Tupac Shakur’s sister is taking legal action against the executor of her late mother, Afeni Shakur-Davis’, estate. Sekyiwa Shakur and The Tupac Shakur Foundation accused Tom Whalley, who is the ex-CEO of Warner Bros. Records, of embezzling millions from the estate. On Jan. 10, Shakur filed a lawsuit against Whalley accusing him of committing “blatant violations” while serving as the executor including refusing to hand over Tupac Shakur’s valuables and sentimental belongings like his gold records, jewelry, artwork and cars. She also said he enlisted himself as the manager of Amaru Entertainment, the label that some of the late rapper’s albums were released under, and is receiving millions in income because of it.

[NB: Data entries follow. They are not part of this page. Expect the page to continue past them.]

Record Opts : Type := {
  body : option Json;
  params : option (list (string * string));
  formData : option FormData;
}.

(** The first half of [request]: the argument of [fetch]. *)
Definition request_url (path : string) (opts : Opts) : string :=
  match params opts with
  | Some ps =>
      let qs := URLSearchParams_toString ps in
      if String.eqb qs "" then (BASE_URL ++ path)%string
      else (BASE_URL ++ path ++ "?" ++ qs)%string
  | None => (BASE_URL ++ path)%string
  end.

Definition request_init (c : KookClient) (method path : string) (opts : Opts) : Request FormData :=
  match formData opts with
  | Some form =>
      {| method := method; url := request_url path opts;
         headers := [("Authorization"%string, authHeader c)];
         fetchBody := Some (FormBody form) |}
  | None =>
      match body opts with
      | Some value =>
          {| method := method; url := request_url path opts;
             headers := [("Authorization"%string, authHeader c);
                         ("Content-Type"%string, "application/json"%string)];
             fetchBody := Some (TextBody (JSON_stringify value)) |}
      | None =>
          {| method := method; url := request_url path opts;
             headers := [("Authorization"%string, authHeader c)];
             fetchBody := None |}
      end
  end.

(** [resetAfter ? parseInt(resetAfter, 10) * 1000 : 5000]: the empty string
    is falsy. *)
Definition waitMs (res : Response) : option Z :=
  match X_Rate_Limit_Reset res with
  | Some resetAfter =>
      if String.eqb resetAfter "" then Some 5000
      else option_map (fun seconds => seconds * 1000) (parseInt resetAfter)
  | None => Some 5000
  end.

(** The end of [request], for a response that is not a 429. *)
Definition answer (res : Response) : Settled :=
  if negb (ok res) then
    Failed (HttpError (status res) (match text res with Some t => t | None => EmptyString end))
  else
    match json res with
    | None => Failed JsonRejected
    | Some j =>
        match get_prop j "code" with
        | TypeError => Failed NullResponse
        | Value (JNum 0) => Resolved (get_prop j "data")
        | code => Failed (KookApiError code (get_prop j "message"))
        end
    end.

Equations? request (c : KookClient) (method path : string) (opts : Opts)
    (retryCount : nat) (net : list (Call FormData)) : Settled * list (Call FormData)
  by wf (maxRetries c - retryCount)%nat lt :=
  request c method path opts retryCount net
    with fetch net (request_init c method path opts) := {
    | None => (Failed FetchRejected, net ++ [Fetch (request_init c method path opts)]);
    | Some res with Z.eq_dec (status res) 429 := {
        | left _ with lt_dec retryCount (maxRetries c) := {
            | left _ =>
                request c method path opts (S retryCount)
                  (net ++ [Fetch (request_init c method path opts); Sleep (waitMs res)]);
            | right _ =>
                (Failed (KookRateLimitError (waitMs res)),
                 net ++ [Fetch (request_init c method path opts)]) };
        | right _ => (answer res, net ++ [Fetch (request_init c method path opts)]) } }.
Proof. lia. Qed.

Definition get (c : KookClient) (path : string) (params : option (list (string * string))) :=
  request c "GET" path {| body := None; params := params; formData := None |} 0.

Definition post (c : KookClient) (path : string) (body : option Json) :=
  request c "POST" path {| body := body; params := None; formData := None |} 0.

Definition postForm (c : KookClient) (path : string) (formData : FormData) :=
  request c "POST" path {| body := None; params := None; formData := Some formData |} 0.

(** [getGateway(compress = 0)]. *)
Definition getGateway (c : KookClient) (compress : option Z) :=
  get c "/gateway/index"
      (Some [("compress"%string,
              String_of_number (match compress with Some n => n | None => 0 end))]).

(** The reactions: [userId] is sent only when truthy. *)
Definition reaction_body (msgId emoji : string) (userId : option string) : Json :=
  JObj ([("msg_id"%string, JStr msgId); ("emoji"%string, JStr emoji)]
        ++ match userId with
           | Some user => if String.eqb user "" then [] else [("user_id"%string, JStr user)]
           | None => []
           end).

Definition addReaction (c : KookClient) (msgId emoji : string) :=
  post c "/message/add-reaction" (Some (JObj [("msg_id"%string, JStr msgId); ("emoji"%string, JStr emoji)])).

Definition deleteReaction (c : KookClient) (msgId emoji : string) (userId : option string) :=
  post c "/message/delete-reaction" (Some (reaction_body msgId emoji userId)).

Definition addDirectReaction (c : KookClient) (msgId emoji : string) :=
  post c "/direct-message/add-reaction" (Some (JObj [("msg_id"%string, JStr msgId); ("emoji"%string, JStr emoji)])).

Definition deleteDirectReaction (c : KookClient) (msgId emoji : string) (userId : option string) :=
  post c "/direct-message/delete-reaction" (Some (reaction_body msgId emoji userId)).

End Requests.

(** [createKookClient], given the token of a configuration. *)
Definition createKookClient (token : string) : KookClient := new_KookClient token.

(** The rounds of [request]: the request is fetched and answered with a 429
    whose wait is then slept, once for each wait of the list. *)
Fixpoint throttled {platform : Platform} (req : Request FormData) (net : list (Call FormData))
    (waits : list (option Z)) : Prop :=
  match waits with
  | [] => True
  | ms :: rest =>
      (exists res, fetch net req = Some res /\ status res = 429 /\ ms = waitMs res)
      /\ throttled req (net ++ [Fetch req; Sleep ms]) rest
  end.

Definition rounds {platform : Platform} (req : Request FormData) (waits : list (option Z))
  : list (Call FormData) :=
  flat_map (fun ms => [Fetch req; Sleep ms]) waits.

End Rest.

(** ** The typing indicator *)

(** KOOK has no typing indicator; the plugin puts a reaction on the user's
    message and takes it off again.  Both functions swallow every failure of
    the client. *)
Module Typing.

(** The emoji U+1F4AD, in UTF-8. *)
Definition TYPING_EMOJI : string :=
  String (Ascii.ascii_of_nat 240) (String (Ascii.ascii_of_nat 159)
    (String (Ascii.ascii_of_nat 146) (String (Ascii.ascii_of_nat 173) EmptyString))).

Inductive ChannelType : Type := GROUP | PERSON.

Record TypingIndicatorState : Type := {
  messageId : string;
  channelType : ChannelType;
  emoji : string;
}.

Section Indicator.

Context {platform : Rest.Platform}.

(** [token] is [cfg.channels?.kook?.token]: [None] when any of the three is
    missing. *)
Definition addTypingIndicator (token : option string) (messageId : string) (channelType : ChannelType)
    (net : list (Rest.Call Rest.FormData)) : TypingIndicatorState * list (Rest.Call Rest.FormData) :=
  let state := {| messageId := messageId; channelType := channelType; emoji := TYPING_EMOJI |} in
  match token with
  | None => (state, net)
  | Some given =>
      if String.eqb given "" then (state, net)
      else
        let client := Rest.createKookClient given in
        (state,
         snd (match channelType with
              | PERSON => Rest.addDirectReaction client messageId TYPING_EMOJI net
              | GROUP => Rest.addReaction client messageId TYPING_EMOJI net
              end))
  end.

Definition removeTypingIndicator (token : option string) (state : TypingIndicatorState)
    (net : list (Rest.Call Rest.FormData)) : list (Rest.Call Rest.FormData) :=
  match token with
  | None => net
  | Some given =>
      if String.eqb given "" then net
      else
        let client := Rest.createKookClient given in
        snd (match channelType state with
             | PERSON => Rest.deleteDirectReaction client (messageId state) (emoji state) None net
             | GROUP => Rest.deleteReaction client (messageId state) (emoji state) None net
             end)
  end.

End Indicator.

(** The request of a reaction: a POST of the JSON body naming the message
    and the emoji. *)
Definition reaction_request {platform : Rest.Platform} (given path messageId emoji : string)
  : Rest.Request Rest.FormData :=
  {| Rest.method := "POST";
     Rest.url := (Rest.BASE_URL ++ path)%string;
     Rest.headers := [("Authorization"%string, ("Bot " ++ given)%string);
                      ("Content-Type"%string, "application/json"%string)];
     Rest.fetchBody :=
       Some (Rest.TextBody (Rest.JSON_stringify
               (JObj [("msg_id"%string, JStr messageId); ("emoji"%string, JStr emoji)]))) |}.

End Typing.

(** ** More hosts for the examples *)

(** A gateway that refuses the handshake, and one whose HELLO has no
    payload: [JSON.parse] reads every frame as that HELLO. *)
Definition refused_signal : KookWSSignal :=
  {| s := SIGNAL.HELLO; d := JObj [("code"%string, JNum HELLO_CODE.INVALID_TOKEN)]; sn := None |}.

Definition bare_signal : KookWSSignal :=
  {| s := SIGNAL.HELLO; d := JNull; sn := None |}.

Definition answering (signal : KookWSSignal) : Host := {|
  inflate := fun _ => None;
  utf8 := string_of_list_byte;
  JSON_parse := fun _ => Some (Some signal);
  random := fun _ => 0%Q;
  onEvent_raises := fun _ => false;
  WebSocket_raises := fun _ => false;
|}.

(** Platforms for the REST client: over a server that answers the first
    [patience] tries with a 429 naming two seconds and the next with the
    gateway, and over one that answers every try with that 429. *)
Definition gateway_data : Json := JObj [("url"%string, JStr "wss://gateway")].

Definition too_many : Rest.Response :=
  {| Rest.status := 429; Rest.X_Rate_Limit_Reset := Some "2"%string;
     Rest.text := Some "slow down"%string; Rest.json := None |}.

Definition served : Rest.Response :=
  {| Rest.status := 200; Rest.X_Rate_Limit_Reset := None; Rest.text := None;
     Rest.json := Some (JObj [("code"%string, JNum 0); ("message"%string, JStr "ok");
                              ("data"%string, gateway_data)]) |}.

Definition platform_over
    (fetch : list (Rest.Call unit) -> Rest.Request unit -> option Rest.Response) : Rest.Platform := {|
  Rest.FormData := unit;
  Rest.JSON_stringify := fun _ => "null"%string;
  Rest.URLSearchParams_toString :=
    fun ps => match ps with
              | [(k, v)] => (k ++ "=" ++ v)%string
              | _ => EmptyString
              end;
  Rest.parseInt := fun text => if String.eqb text "2" then Some 2 else None;
  Rest.String_of_number := fun n => if n =? 1 then "1"%string else "0"%string;
  Rest.fetch := fetch;
|}.

Definition serving_after (patience : nat) : Rest.Platform :=
  platform_over (fun history _ =>
    if (length history <? 2 * patience)%nat then Some too_many else Some served).

Definition throttling : Rest.Platform := platform_over (fun _ _ => Some too_many).

Definition gateway_opts {platform : Rest.Platform} : Rest.Opts :=
  {| Rest.body := None; Rest.params := Some [("compress"%string, "1"%string)]; Rest.formData := None |}.

Definition resume_ack_signal : KookWSSignal :=
  {| s := SIGNAL.RESUME_ACK; d := JObj [("session_id"%string, JStr "s-1")]; sn := None |}.

(** * Properties *)

(** ** Sequence reassembly *)

(** Unfolds the plumbing of the monad. *)
Ltac monad :=
  cbv beta iota delta [bind ret throw try_catch get this modify update when emit log error exec];
  simpl.

Section Reassembler.

Context {host : Host}.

“He has effectively embezzled millions of dollars for his own benefit,” Sekyiwa wrote in the lawsuit according to Billboard. “Whalley has unreasonably enriched himself at the expense of the beneficiaries and in bad faith by taking excessive compensation in a position from which he should properly be barred based on the inherent conflict of interest.”
After Tupac Shakur died in 1996, Afeni Shakur became the beneficiary over his estate. Once she passed away in 2016, Whalley took over her estate.
Amaru Entertainment is the “principal income-producing asset of the Trust” and according to the lawsuit, Whalley has “already received more than $5.5 million that he has paid himself in the last five years through Amaru.”
“It is clear that he has used and abused his powers as executor and special trustee of the estate and the trust to convert the personal property belonging to Sekyiwa as a piggy bank from which he has drawn substantial funds for his own benefit,” the lawsuit read.
Whalley’s attorney Howard King has responded to these claims saying that Whalley had close relationships with Afeni and Tupac Shakur and would never steal from them.
“These legal claims are disappointing and detrimental to all beneficiaries of the trust,” King said. “We are confident the court will promptly conclude that Tom has always acted in the best interests of Amaru, the trust, and all beneficiaries.”